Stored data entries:
+ + +
(** * vim-mesa: the Fortran namelist reader and writer of [mesa_namelists.py]

    A shallow embedding of [format_value_to_fortran], [dump],
    [AttributeMapper.__setattr__], [Namelist.__init__],
    [Namelist._parse_value] and [Namelist._check_lists], together with the
    parts of Python they rest on: [str] methods, [int()], [float()],
    [str.format] for [{:d}] and [{:.2e}], and [re.findall] for the four
    patterns the module compiles.

    Text is a list of characters; a character is a code point below 256
    (Latin-1).  A Python [float] is a binary64 number, [spec_float] with
    53 bits of precision and [emax = 1024]. *)

From Stdlib Require Import String Ascii.
From Stdlib Require Import List ZArith NArith Bool Arith Lia.
From Stdlib Require Decimal DecimalZ DecimalPos DecimalN DecimalNat DecimalFacts.
From Stdlib Require Import SpecFloat.
Import ListNotations.

Local Open Scope Z_scope.
Local Open Scope list_scope.

(** ** Python exceptions and the result of a call *)

Module Py.

Definition str := list ascii.

(** A string literal as a [str]. *)
Definition lit (s : string) : str := list_ascii_of_string s.

Inductive exc :=
| ValueError
| IndexError
| TypeError
| KeyError (key : str)
| NameError (name : str)
| AttributeError
| NotImplementedError
| NoSingleValueFoundException (text : str)
| Exception_ (msg : str).

Inductive result (A : Type) :=
| Ok (a : A)
| Raise (e : exc).
Arguments Ok {A} a.
Arguments Raise {A} e.

Definition bind {A B} (r : result A) (k : A -> result B) : result B :=
  match r with
  | Ok a => k a
  | Raise e => Raise e
  end.

End Py.
Export Py.

Declare Scope py_scope.
Delimit Scope py_scope with py.
Notation "x <- c ;; k" := (bind c (fun x => k))
  (at level 61, c at next level, right associativity) : py_scope.
Notation "' p <- c ;; k" := (bind c (fun x => match x with p => k end))
  (at level 61, p pattern, c at next level, right associativity) : py_scope.
Open Scope py_scope.

(** ** [str] methods *)

Module Str.

Definition nl : ascii := ascii_of_N 10.
Definition quote : ascii := "'"%char.
Definition dquote : ascii := ascii_of_N 34.

Definition code (c : ascii) : N := N_of_ascii c.

Definition in_range (lo hi : N) (c : ascii) : bool :=
  ((lo <=? code c) && (code c <=? hi))%N.

(** [str.isspace] on one character; also the class [\s] of [re]. *)
Definition isspace (c : ascii) : bool :=
  in_range 9 13 c || in_range 28 32 c || (code c =? 133)%N || (code c =? 160)%N.

(** The class [\d] of [re] and the decimal digits of [int()]. *)
Definition isdigit (c : ascii) : bool := in_range 48 57 c.

(** The class [\w] of [re] for [str] patterns: alphanumerics and the
    underscore. *)
Definition isword (c : ascii) : bool :=
  isdigit c || in_range 65 90 c || in_range 97 122 c || (code c =? 95)%N
  || (code c =? 170)%N || in_range 178 179 c || (code c =? 181)%N
  || in_range 185 186 c || in_range 188 190 c
  || in_range 192 214 c || in_range 216 246 c || in_range 248 255 c.

Fixpoint lstrip_by (p : ascii -> bool) (s : str) : str :=
  match s with
  | c :: s' => if p c then lstrip_by p s' else s
  | [] => []
  end.

Definition rstrip_by (p : ascii -> bool) (s : str) : str :=
  rev (lstrip_by p (rev s)).

Definition strip_by (p : ascii -> bool) (s : str) : str :=
  rstrip_by p (lstrip_by p s).

(** [s.strip()] *)
Definition strip (s : str) : str := strip_by isspace s.

Fixpoint startswith (s pre : str) {struct pre} : bool :=
  match pre, s with
  | [], _ => true
  | p :: pre', c :: s' => Ascii.eqb c p && startswith s' pre'
  | _ :: _, [] => false
  end.

Definition endswith (s suf : str) : bool := startswith (rev s) (rev suf).

(** [s.split(sep)] for a separator of one character. *)
Fixpoint split (sep : ascii) (s : str) : list str :=
  match s with
  | [] => [[]]
  | c :: s' =>
      if Ascii.eqb c sep then [] :: split sep s'
      else match split sep s' with
           | p :: ps => (c :: p) :: ps
           | [] => [[c]]
           end
  end.

(** [s.split()]: the maximal runs of characters that are not spaces. *)
Fixpoint split_ws (s : str) : list str :=
  match s with
  | [] => []
  | c :: s' =>
      if isspace c then split_ws s'
      else match s' with
           | [] => [[c]]
           | c' :: _ =>
               if isspace c' then [c] :: split_ws s'
               else match split_ws s' with
                    | w :: ws => (c :: w) :: ws
                    | [] => [[c]]
                    end
           end
  end.

(** [sep.join(parts)] *)
Fixpoint join (sep : str) (parts : list str) : str :=
  match parts with
  | [] => []
  | [p] => p
  | p :: ps => p ++ sep ++ join sep ps
  end.

(** [s.replace(a, b)] for one-character [a] and [b]. *)
Definition replace (a b : ascii) (s : str) : str :=
  map (fun c => if Ascii.eqb c a then b else c) s.

(** [s.count(a)] for a one-character [a]. *)
Definition count (a : ascii) (s : str) : nat :=
  length (filter (Ascii.eqb a) s).

(** [a in s] for a one-character [a]. *)
Definition contains (a : ascii) (s : str) : bool := existsb (Ascii.eqb a) s.

Fixpoint eqb (a b : str) : bool :=
  match a, b with
  | [], [] => true
  | x :: a', y :: b' => Ascii.eqb x y && eqb a' b'
  | _, _ => false
  end.

(** [s[1:-1]] *)
Definition slice_1_m1 (s : str) : str := removelast (tl s).

(** [s[:-1]] *)
Definition slice_m1 (s : str) : str := removelast s.

Definition lower (c : ascii) : ascii :=
  if in_range 65 90 c then ascii_of_N (code c + 32) else c.

End Str.

(** ** Numbers: [int()], [float()], [{:d}] and [{:.2e}] *)

Module Num.
Import Str.

(** The white space [int()] and [float()] skip around a number. *)
Definition numspace (c : ascii) : bool :=
  in_range 9 13 c || (code c =? 32)%N || (code c =? 133)%N || (code c =? 160)%N.

(** [digit (["_"] digit)*]: the digits read, without the underscores, and
    the text left. *)
Fixpoint digitpart (s : str) : str * str :=
  match s with
  | c :: s' =>
      if isdigit c then
        match s' with
        | u :: ((c2 :: _) as s'') =>
            if Ascii.eqb u "_" && isdigit c2
            then let (ds, r) := digitpart s'' in (c :: ds, r)
            else let (ds, r) := digitpart s' in (c :: ds, r)
        | _ => let (ds, r) := digitpart s' in (c :: ds, r)
        end
      else ([], s)
  | [] => ([], [])
  end.

Definition digit_of_char (c : ascii) : Decimal.uint -> Decimal.uint :=
  match code c with
  | 48%N => Decimal.D0 | 49%N => Decimal.D1 | 50%N => Decimal.D2
  | 51%N => Decimal.D3 | 52%N => Decimal.D4 | 53%N => Decimal.D5
  | 54%N => Decimal.D6 | 55%N => Decimal.D7 | 56%N => Decimal.D8
  | _ => Decimal.D9
  end.

Fixpoint uint_of_digits (ds : str) : Decimal.uint :=
  match ds with
  | [] => Decimal.Nil
  | c :: r => digit_of_char c (uint_of_digits r)
  end.

Fixpoint digits_of_uint (u : Decimal.uint) : str :=
  match u with
  | Decimal.Nil => []
  | Decimal.D0 u => "0"%char :: digits_of_uint u
  | Decimal.D1 u => "1"%char :: digits_of_uint u
  | Decimal.D2 u => "2"%char :: digits_of_uint u
  | Decimal.D3 u => "3"%char :: digits_of_uint u
  | Decimal.D4 u => "4"%char :: digits_of_uint u
  | Decimal.D5 u => "5"%char :: digits_of_uint u
  | Decimal.D6 u => "6"%char :: digits_of_uint u
  | Decimal.D7 u => "7"%char :: digits_of_uint u
  | Decimal.D8 u => "8"%char :: digits_of_uint u
  | Decimal.D9 u => "9"%char :: digits_of_uint u
  end.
+ + +
**Exercise description**
If a line of the data contains "Local", copy it out.

**Task answer**
Local Open Scope Z_scope.
Local Open Scope list_scope.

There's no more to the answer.